When I was visiting about record keeping programs recently, a rancher was overheard to say “I don’t see much use in collecting time consuming individual records for commercial cow herds. Pregnancy testing and my eyeball can let me know all I need to determine if a cow stays for another year.”  Everyone is entitled to their opinion, but with increasing demands continually being placed on ranchers to ensure sustainability, records are a necessary part of a ranch business. Records provide benchmarks so that we can determine strengths and weaknesses of our ranch operations and how we demonstrate continuous improvement.  How records are kept varies from the very rudimentary to the very complex.  When asked several ranchers how they kept their records the answers varied: from “On the scale house wall”; “On the back of my Copenhagen can”; “In my IRM Red Book”; “On an Excel Spreadsheet”or  “On a Stand-alone Computer Program”.  The following table summarizes the different types of record keeping systems used by different herd sizes (NAHMS 2011).

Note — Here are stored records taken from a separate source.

Definition getvector (v : pyval) (dim : nat) : result (list float) :=
  match v with
  | Scalar x =>
      if Nat.eqb dim 1 then Return [x]
      else Raise (ValueError "incorrect vector length")
  | PyList l =>
      if negb (Nat.eqb (length l) 0) && negb (Nat.eqb (length l) dim)
      then Raise (ValueError "incorrect vector length")
      else Return l
  | Vector l =>
      if Nat.eqb (length l) dim then Return l
      else Raise (ValueError "incorrect vector length")
  | Matrix rows =>
      if is_row_or_column rows dim then Return (concat rows)
      else Raise (ValueError "incorrect vector length")
  | Tensor _ => Raise (ValueError "incorrect vector length")
  end.

(** ** Array operations used by the inertia setter *)

(** [np.abs] on a float. *)
Definition np_abs (x : float) : float := PrimFloat.abs x.

(** [m.T] *)
Fixpoint transpose (rows : list (list float)) : list (list float) :=
  match rows with
  | [] => []
  | [row] => map (fun x => [x]) row
  | row :: rest => zip_with cons row (transpose rest)
  end.

(** [a - b], elementwise on arrays of one shape. *)
Definition np_sub (a b : list (list float)) : list (list float) :=
  zip_with (zip_with PrimFloat.sub) a b.

(** [np.abs(a)] *)
Definition np_abs_array (a : list (list float)) : list (list float) :=
  map (map np_abs) a.

(** [a > c] *)
Definition np_gt (a : list (list float)) (c : float) : list (list bool) :=
  map (map (fun x => (c <? x)%float)) a.

(** [np.any(b)] *)
Definition np_any (b : list (list bool)) : bool :=
  existsb (existsb id) b.

(** [v.reshape(r, c)]: the elements of [v], row by row. *)
Fixpoint reshape (r c : nat) (v : list float) : list (list float) :=
  match r with
  | O => []
  | S r' => take c v :: reshape r' c (drop c v)
  end.

(** [np.diag(v)] for a one-dimensional [v]. *)
Definition np_diag (v : list float) : list (list float) :=
  imap (fun i x =>
          replicate i 0%float ++ x :: replicate (length v - S i) 0%float) v.

(** [np.any(np.abs(I_new - I_new.T) > 1e-8)] *)
#[warnings="-inexact-float"]
Definition not_symmetric (I_new : list (list float)) : bool :=
  np_any (np_gt (np_abs_array (np_sub I_new (transpose I_new))) 1e-8%float).

(** The payload of an argument whose kind has already been checked. *)
Definition scalar_of (x : pyval) : float :=
  match x with
  | Scalar f => f
  | _ => 0%float
  end.

Definition elems_of (x : pyval) : list float :=
  match x with
  | PyList v => v
  | Vector v => v
  | _ => []
  end.

Definition rows_of (x : pyval) : list (list float) :=
  match x with
  | Matrix rows => rows
  | _ => []
  end.

(** [x[k]]: an element of a list or of a one-dimensional array, a row of a
    two-dimensional array, a plane of a three-dimensional one. *)
Definition item (x : pyval) (k : nat) : result pyval :=
  match x with
  | Scalar _ => Raise (TypeError "object is not subscriptable")
  | PyList v => e ← getitem v k; mret (Scalar e)
  | Vector v => e ← getitem v k; mret (Scalar e)
  | Matrix rows =>
      match nth_error rows k with
      | Some row => Return (Vector row)
      | None => Raise (IndexError "index out of bounds")
      end
  | Tensor planes =>
      match nth_error planes k with
      | Some plane => Return (Matrix plane)
      | None => Raise (IndexError "index out of bounds")
      end
  end.

(** [np.array(items)] for rows of items of one kind: numbers give a
    two-dimensional array, one-dimensional arrays a three-dimensional one. *)
Definition np_array (items : list (list pyval)) : pyval :=
  if forallb (forallb isscalar) items
  then Matrix (map (map scalar_of) items)
  else Tensor (map (map elems_of) items).

(** [x.reshape(3, 3)]; a list has no such method. *)
Definition reshape33 (x : pyval) : result (list (list float)) :=
  match x with
  | Vector v => Return (reshape 3 3 v)
  | Matrix rows => Return (reshape 3 3 (concat rows))
  | _ => Raise (AttributeError "object has no attribute 'reshape'")
  end.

When averaged across all operations, 83.3% of ranchers collected information about their operations, with the majority of these records kept in a hand-written form (78.6%). As the herd increased in size, the rancher was more apt to keep records on a computer.

 

In order to collect records, animals need some form of individual identification if the goal is to identify individual animals to monitor changes over time; weaning weights of calves, pregnancy, sire effects, etc.  The following table describes common methods of animal identification. These data were collected between 2007 and 2008 (NAHMS).

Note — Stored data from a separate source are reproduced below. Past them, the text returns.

(** * SparkFun WM8960 example sketches: a shallow embedding

    Two Arduino sketches are embedded here:
    - [Example_12_AutomaticLevelControl.ino] (module [AlcExample]),
    - [Example_08_I2S_Passthrough.ino] (module [Passthrough]).

    A sketch is a pair [setup]/[loop] run by the Arduino core as
    [setup(); for (;;) loop();].  Both only sequence calls into platform
    libraries (Serial, Wire, the WM8960 driver object, the ESP32 I2S driver),
    so the embedding is a small monad whose computations thread the sketch's
    global variables and emit the calls they make as a list of events.
    Values the platform hands back (the codec's handshake answer, ADC
    readings, I2S transfers) are read from an environment record. *)

From Stdlib Require Import ZArith List String Lia Bool.
From Stdlib Require Import Init.Byte.
Import ListNotations.
Open Scope string_scope.
Open Scope list_scope.
Open Scope Z_scope.

(* ================================================================== *)
(** ** The platform *)
(* ================================================================== *)

Module Arduino.

(** An argument of a driver call: an integer, or a token kept as written
    in the sketch (a constant of the driver's header, a float literal). *)
Inductive arg : Type :=
| Val (z : Z)
| Lit (src : string).

(** [codec.method(args)] on the global [WM8960 codec] object. *)
Record codec_call : Type := Codec { method : string; args : list arg }.

Inductive i2s_port_t : Type := I2S_NUM_0 | I2S_NUM_1.

Inductive i2s_mode_flag : Type :=
| I2S_MODE_MASTER | I2S_MODE_SLAVE | I2S_MODE_TX | I2S_MODE_RX.

Inductive i2s_channel_fmt_t : Type :=
| I2S_CHANNEL_FMT_RIGHT_LEFT
| I2S_CHANNEL_FMT_ALL_RIGHT
| I2S_CHANNEL_FMT_ALL_LEFT
| I2S_CHANNEL_FMT_ONLY_RIGHT
| I2S_CHANNEL_FMT_ONLY_LEFT.

Inductive i2s_comm_format_t : Type :=
| I2S_COMM_FORMAT_I2S
| I2S_COMM_FORMAT_I2S_MSB
| I2S_COMM_FORMAT_I2S_LSB
| I2S_COMM_FORMAT_PCM.

(** [i2s_config_t]; [mode] is the set of flags or-ed together. *)
Record i2s_config_t : Type := {
  mode : list i2s_mode_flag;
  sample_rate : Z;
  bits_per_sample : Z;
  channel_format : i2s_channel_fmt_t;
  communication_format : i2s_comm_format_t;
  intr_alloc_flags : Z;
  dma_buf_count : Z;
  dma_buf_len : Z;
  use_apll : bool
}.

Record i2s_pin_config_t : Type := {
  bck_io_num : Z;
  ws_io_num : Z;
  data_out_num : Z;
  data_in_num : Z
}.

(** The calls a sketch makes, with the arguments it passes. *)
Inductive event : Type :=
| SerialBegin (baud : Z)
| SerialPrint (s : string)
| SerialPrintln (s : string)
| SerialPrintlnInt (v : Z)
| WireBegin
| CodecBegin
| CodecMethod (c : codec_call)
| AnalogRead (pin : string)
| Delay (ms : Z)
| I2sDriverInstall (port : i2s_port_t) (cfg : i2s_config_t)
| I2sSetPin (port : i2s_port_t) (pins : i2s_pin_config_t)
| I2sStart (port : i2s_port_t)
| I2sRead (port : i2s_port_t) (size : Z)
| I2sWrite (port : i2s_port_t) (size : Z) (src : list byte).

The plastic ear tag was the most commonly used form of individual animal identification.  The percentage of operations that used any form of individual animal ID on at least some cows ranged from 59% for operations with 1-49 cows to 89% of operations with 200 or more cows.

 

What information should be collected? Dr. Karl Harborth from LSU wrote an insightful article about where the beef industry could have the greatest impact on sustainability; improving calving rate.  The factors that influenced calving percentage include nutrition, health, genetics and body condition score.  A cow with a low body condition score is one that will have difficulty getting bred in a timely manner to maintain a yearly calving schedule.  In addition to having a goal of a high calving rate, the distribution of when the calves are born can have significant financial consequences.

 

As an example, let’s compare the theoretical calving distribution of two herds, Ideal  vs. Poor.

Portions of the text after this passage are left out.